Defendant Boals is the assistant chief of police in Pataskala and Defendant Smith is a detective with the Pataskala police department. Mr. Helfrich's claims against these two Defendants similarly do not allege injury arising from the state court judgment in his criminal case but on other, independent grounds.

As to Mr. Boals, considering the allegations in the light most favorable to Plaintiff, Mr. Helfrich alleges misconduct by Defendant Boals regarding a lease on real property and by conspiring to file false trespass charges. (Compl., ¶ 14). There is also an allegation that Defendant Boals was in the state's witness room during Mr. Helfrich's criminal trial when he was not a state witness. (Id. ¶ 53). As to Mr. Smith, Mr. Helfrich alleges that Defendant Smith improperly communicated with witnesses during his criminal trial. (Id. ¶ 56). These allegations may be barred on other grounds, but they are not barred by Rooker-Feldman.

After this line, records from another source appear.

(** X20 for a third message of the conversation c1, with sources. *)
Lemma add_then_get_messages_witness :
  @fresh_ids plain_engine
  ∧ ids_ascending chat_database
  ∧ (@foreign_keys plain_engine = false
     ∨ is_Some (conversations chat_database !! py "c1"))
  ∧ (∀ x l, Some one_source = Some (x :: l) →
            @dumps one_source_json (x :: l) ≠ []
            ∧ @loads one_source_json (@dumps one_source_json (x :: l))
              = x :: l)
  ∧ ∃ db',
      @add_message counting_clock one_source_json plain_engine (py "c1")
        (py "user") (py "why?") (Some one_source) chat_database
      = (Done (), db')
      ∧ @get_messages one_source_json (py "c1") db'
        = @get_messages one_source_json (py "c1") chat_database
          ++ [(py "user", py "why?", Some one_source)].
Proof.
  split; [exact plain_engine_fresh|].
  split; [exact chat_database_ascending|].
  split; [by left|]. split; [exact one_source_json_round_trip|].
  destruct (@add_then_get_messages counting_clock one_source_json
              plain_engine (py "c1") (py "user") (py "why?")
              (Some one_source) chat_database plain_engine_fresh
              chat_database_ascending (or_introl eq_refl)
              one_source_json_round_trip)
    as (db' & Hadd & _ & Hget & _).
  by exists db'.
Defined.

(** X21 for the last message of the conversation c1. *)
Lemma transcript_text_last_witness :
  ids_ascending chat_database
  ∧ transcript_text (py "c1") 1 chat_database
    = py_join [10%N]
        ((λ m, transcript_line m.1.1 m.1.2)
           <$> drop
                 (length (@get_messages one_source_json (py "c1")
                            chat_database) - 1)
                 (@get_messages one_source_json (py "c1") chat_database)).
Proof.
  split; [exact chat_database_ascending|].
  exact (@transcript_text_last one_source_json (py "c1") 1 chat_database
           chat_database_ascending).
Defined.

(** X22 for ann, who deletes the conversation c1. *)
Lemma delete_conversation_scope_witness :
  ids_ascending chat_database
  ∧ conversations
      (delete_conversation (py "c1") (py "ann@edu.org") chat_database)
    !! py "c1" = None
  ∧ @get_messages one_source_json (py "c1")
      (delete_conversation (py "c1") (py "ann@edu.org") chat_database) = []
  ∧ conversations
      (delete_conversation (py "c1") (py "ann@edu.org") chat_database)
    !! py "c0" = conversations chat_database !! py "c0".
Proof.
  split; [exact chat_database_ascending|].
  destruct (@delete_conversation_scope one_source_json (py "c1")
              (py "ann@edu.org") chat_database chat_database_ascending)
    as (_ & _ & Hother & Hown & _).
  destruct Hown as [Hgone Hempty].
  { eexists. split; [by vm_compute|done]. }
  split; [exact Hgone|]. split; [exact Hempty|].
  by destruct (Hother (py "c0")).
Defined.

(** X23 for a third conversation of ann. *)
Lemma create_conversation_first_owner_witness :
  conversations chat_database !! py "c2" = None
  ∧ (@foreign_keys plain_engine = false
     ∨ is_Some (users chat_database !! py "ann@edu.org"))
  ∧ ∃ db',
      @create_conversation counting_clock plain_engine (py "c2")
        (py "ann@edu.org") (py "Series") chat_database = (Done (), db')
      ∧ ∀ email' title',
          @create_conversation counting_clock plain_engine (py "c2") email'
            title' db' = (Done (), db').
Proof.
  assert (conversations chat_database !! py "c2" = None) as Hfree
    by (vm_compute; reflexivity).
  split; [exact Hfree|]. split; [by left|].
  destruct (@create_conversation_first_owner counting_clock plain_engine
              (py "c2") (py "ann@edu.org") (py "Series") chat_database
              Hfree (or_introl eq_refl))
    as (db' & Hcreate & _ & _ & _ & _ & Hagain).
  by exists db'.
Defined.

(** X24 for the conversations of ann. *)
Lemma get_all_conversations_owned_witness :
  (∀ rows, @order_by_updated_desc plain_engine rows ≡ₚ rows)
  ∧ NoDup
      (@get_all_conversations plain_engine (py "ann@edu.org")
         chat_database).*1
  ∧ ∀ cid title_,
      (cid, title_)
      ∈ @get_all_conversations plain_engine (py "ann@edu.org") chat_database
      ↔ ∃ conv, conversations chat_database !! cid = Some conv
                ∧ user_email conv = py "ann@edu.org"
                ∧ title conv = title_.
Proof.
  split; [intros rows; apply sort_by_Permutation|].
  apply (@get_all_conversations_owned plain_engine (py "ann@edu.org")
           chat_database).
  intros rows. apply sort_by_Permutation.
Defined.

(** X25 for a message in the conversation c0, the older one of ann. *)
Lemma add_message_lists_first_witness :
  @orders_by_update plain_engine
  ∧ conversations chat_database !! py "c0"
    = Some {| title := py "New Chat"; user_email := py "ann@edu.org";
              updated_at := 0 |}
  ∧ (∀ cid' conv', cid' ≠ py "c0" →
       conversations chat_database !! cid' = Some conv' →
       (updated_at conv'
        < @utcnow counting_clock (S (clock_reads chat_database)))%Z)
  ∧ ∃ db',
      @add_message counting_clock one_source_json plain_engine (py "c0")
        (py "user") (py "hi") None chat_database = (Done (), db')
      ∧ head (@get_all_conversations plain_engine (py "ann@edu.org") db')
        = Some (py "c0", py "New Chat").
Proof.
  assert (conversations chat_database !! py "c0"
          = Some {| title := py "New Chat"; user_email := py "ann@edu.org";
                    updated_at := 0 |}) as Hconv
    by (vm_compute; reflexivity).
  split; [exact plain_engine_orders|]. split; [exact Hconv|].
  split; [exact chat_database_updates|].
  destruct (@add_message_lists_first counting_clock one_source_json
              plain_engine (py "c0") (py "user") (py "hi") None
              chat_database _ plain_engine_orders Hconv
              chat_database_updates)
    as (db' & Hadd & Hhead).
  by exists db'.
Defined.
(** The rewrites of a GetNode whose binding has no source in the graph. *)
Lemma missing_source_pass d t st i n name c k lid p nid pd l :
  rewrite_pass d = Ok (t, st) →
  graph_nodes d !! i = Some n →
  is_get n = true →
  bound_name n = Ok name →
  pdict_get (t_name_to_source t) name = Some c →
  (∀ j n' s, pdict_get (t_nodes_by_id t) c.1.1 = Some j →
     graph_nodes d !! j = Some n' →
     as_int c.1.2 = Some (Z.of_nat s) →
     (length (node_ports n') ≤ s)%nat) →
  node_ports n !! k = Some (VDict pd) →
  dict_get pd "links" = Some (VList l) →
  existsb (py_eq lid) l = true →
  pdict_get (t_link_map t) lid = Some p →
  py_getitem_key n "id" = Ok nid →
  (∀ j n' nid', j ≠ i → graph_nodes d !! j = Some n' →
     py_getitem_key n' "id" = Ok nid' → py_eq nid' nid = false) →
  (∀ j n', j ≠ i → graph_nodes d !! j = Some n' → is_get n' = true →
     attached lid n' = false) →
  (∃ fs fs',
     graph_links d !! p = Some (VList fs)
     ∧ st_links st !! p = Some (VList fs')
     ∧ length fs' = length fs
     ∧ fs' !! 1%nat = Some c.1.1
     ∧ fs' !! 2%nat = Some c.1.2
     ∧ fs' !! 5%nat = Some c.2
     ∧ fs' !! 0%nat = fs !! 0%nat
     ∧ fs' !! 3%nat = fs !! 3%nat
     ∧ fs' !! 4%nat = fs !! 4%nat)
  ∧ (∃ x, py_eq lid x = true ∧ VTuple [name; x; nid; c.1.1] ∈ st_rewired st)
  ∧ port_has (st_nodes st !!! i) k lid = false
  ∧ (∀ j kk, port_has (st_nodes st !!! j) kk lid = true →
             ∃ n', graph_nodes d !! j = Some n' ∧ port_has n' kk lid = true)
  ∧ (pdict_get (t_nodes_by_id t) c.1.1 = None →
     ∀ j n' nid', graph_nodes d !! j = Some n' →
                  py_getitem_key n' "id" = Ok nid' →
                  py_eq nid' c.1.1 = false).
Proof.
  intros Hpass Hi Hget Hname Hc Hoff Hk Hl Hin Hp Hnid Huniq Hfree.
  apply rewrite_pass_Ok in Hpass as (Hnbi & Hlm & Hset & Hpass).
  set (ns0 := graph_nodes d) in *. set (ls0 := graph_links d) in *.
  assert (∀ x q, pdict_get (t_link_map t) x = Some q →
            ∃ l kx, ls0 !! q = Some l ∧ link_key l = Ok kx ∧ py_eq kx x = true)
    as Hsound.
  { intros x q Hq. by eapply build_index_sound. }
  pose proof (list_lookup_total_correct _ _ _ Hi) as Hi'.
  assert (i < length ns0)%nat as Hlt by (by eapply lookup_lt_Some).
  assert (∀ j s, pdict_get (t_nodes_by_id t) c.1.1 = Some j →
            as_int c.1.2 = Some (Z.of_nat s) →
            (length (node_ports (ns0 !!! j)) ≤ s)%nat) as Hoff'.
  { intros j s Hj Hs. destruct (ns0 !! j) as [n'|] eqn:Ej.
    - rewrite (list_lookup_total_correct _ _ _ Ej). by eapply Hoff.
    - rewrite (lookup_total_None _ _ Ej). simpl. lia. }
  assert (∀ j, j ≠ i → is_get (ns0 !!! j) = true →
               attached lid (ns0 !!! j) = false) as Hfree'.
  { intros j Hj. destruct (ns0 !! j) as [n'|] eqn:Ej.
    - rewrite (list_lookup_total_correct _ _ _ Ej). by eapply Hfree.
    - by rewrite (lookup_total_None _ _ Ej). }
  assert (port_has n k lid = true) as Hport.
  { rewrite port_has_ids, (port_is_list_ids _ _ _ _ Hk Hl). done. }
  assert (pdict_get (t_nodes_by_id t) nid = Some i) as Hown.
  { eapply build_index_unique; [exact Hnbi|exact Hi|exact Hnid|].
    intros q x kx Hq Hx Hkx. by eapply Huniq. }
  destruct (get_pass_origin (t_nodes_by_id t) (t_link_map t)
              (t_name_to_source t) ns0 ls0 i k p lid name c Hsound Hp) with (st := st)
    as (Hev & fs & Hfs & Hlen & Hcur); try done; try (by rewrite Hi').
  { intros j Hj. right. right. intros s Hs. by apply Hoff'. }
  destruct (get_pass_missing (t_nodes_by_id t) (t_link_map t)
              (t_name_to_source t) ns0 ls0 i k lid name nid c Hsound) with (st := st)
    as (Hgone & Hent & Hnew); try done; try (by rewrite Hi').
  { rewrite Hi'. by exists pd, l. }
  split.
  { destruct (Hsound _ _ Hp) as (l0 & _ & Hl0 & _).
    rewrite (list_lookup_total_correct _ _ _ Hl0) in Hfs. subst l0.
    destruct (evolves_links _ _ _ _ Hev Hl0) as (l' & Hl' & _).
    rewrite (list_lookup_total_correct _ _ _ Hl') in Hcur. subst l'.
    destruct (with_origin_fields c fs Hlen) as (F1 & F2 & F5 & F0 & F3 & F4).
    exists fs, (with_origin c fs). rewrite with_origin_length. done. }
  split; [done|]. split; [done|]. split.
  { intros j kk Hj. apply Hnew in Hj. destruct (ns0 !! j) as [n'|] eqn:Ej.
    - rewrite (list_lookup_total_correct _ _ _ Ej) in Hj. eauto.
    - by rewrite (lookup_total_None _ _ Ej) in Hj. }
  intros Hnone j n' nid' Hj Hid. by eapply (build_index_None node_key).
Qed.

c. Defendant Judge Stansbury

In contrast, Mr. Helfrich contends that Judge Stansbury erred in his rulings and his handling of Mr. Helfrich's criminal trial and several civil cases, all of which occurred in state municipal court. As to Judge Stansbury, the harm Mr. Helfrich alleges is the direct result of the judgments and decisions issued in those state court cases. (See Compl. ¶¶ 51, 60-62 (refusing to allow rebuttal testimony, admitting other evidence); ¶¶ 64-65, 67 (vacating entries and taking other actions in civil cases); ¶¶ 59, 64, 65, 67 (rulings); ¶¶ 80-82 (sentencing)). Thus, Mr. Helfrich is essentially asking this Court to conduct an appellate review of Judge Stansbury's various rulings, which this Court does not have jurisdiction to do under Rooker-Feldman.

The claims against Judge Stansbury fall within the confines of the Rooker-Feldman doctrine. For this reason, the Court does not have jurisdiction over these claims, and they must be DISMISSED.

2. Heck v. Humphry doctrine

All Defendants except for the Isaac Wiles firm also seek dismissal based on Heck v. Humphrey, 512 U.S. 477 (1994). In that case, the Supreme Court held that a state prisoner cannot make a cognizable claim under § 1983 for an allegedly unconstitutional conviction or for "harm caused by actions whose unlawfulness would render a conviction or sentence invalid" unless a prisoner shows that the conviction or sentence has been "reversed on direct appeal, expunged by executive order, declared invalid by a state tribunal authorized to make such determination, or called into question by a federal court's issuance of a writ of habeas corpus." Id. at 486-87 (footnote omitted).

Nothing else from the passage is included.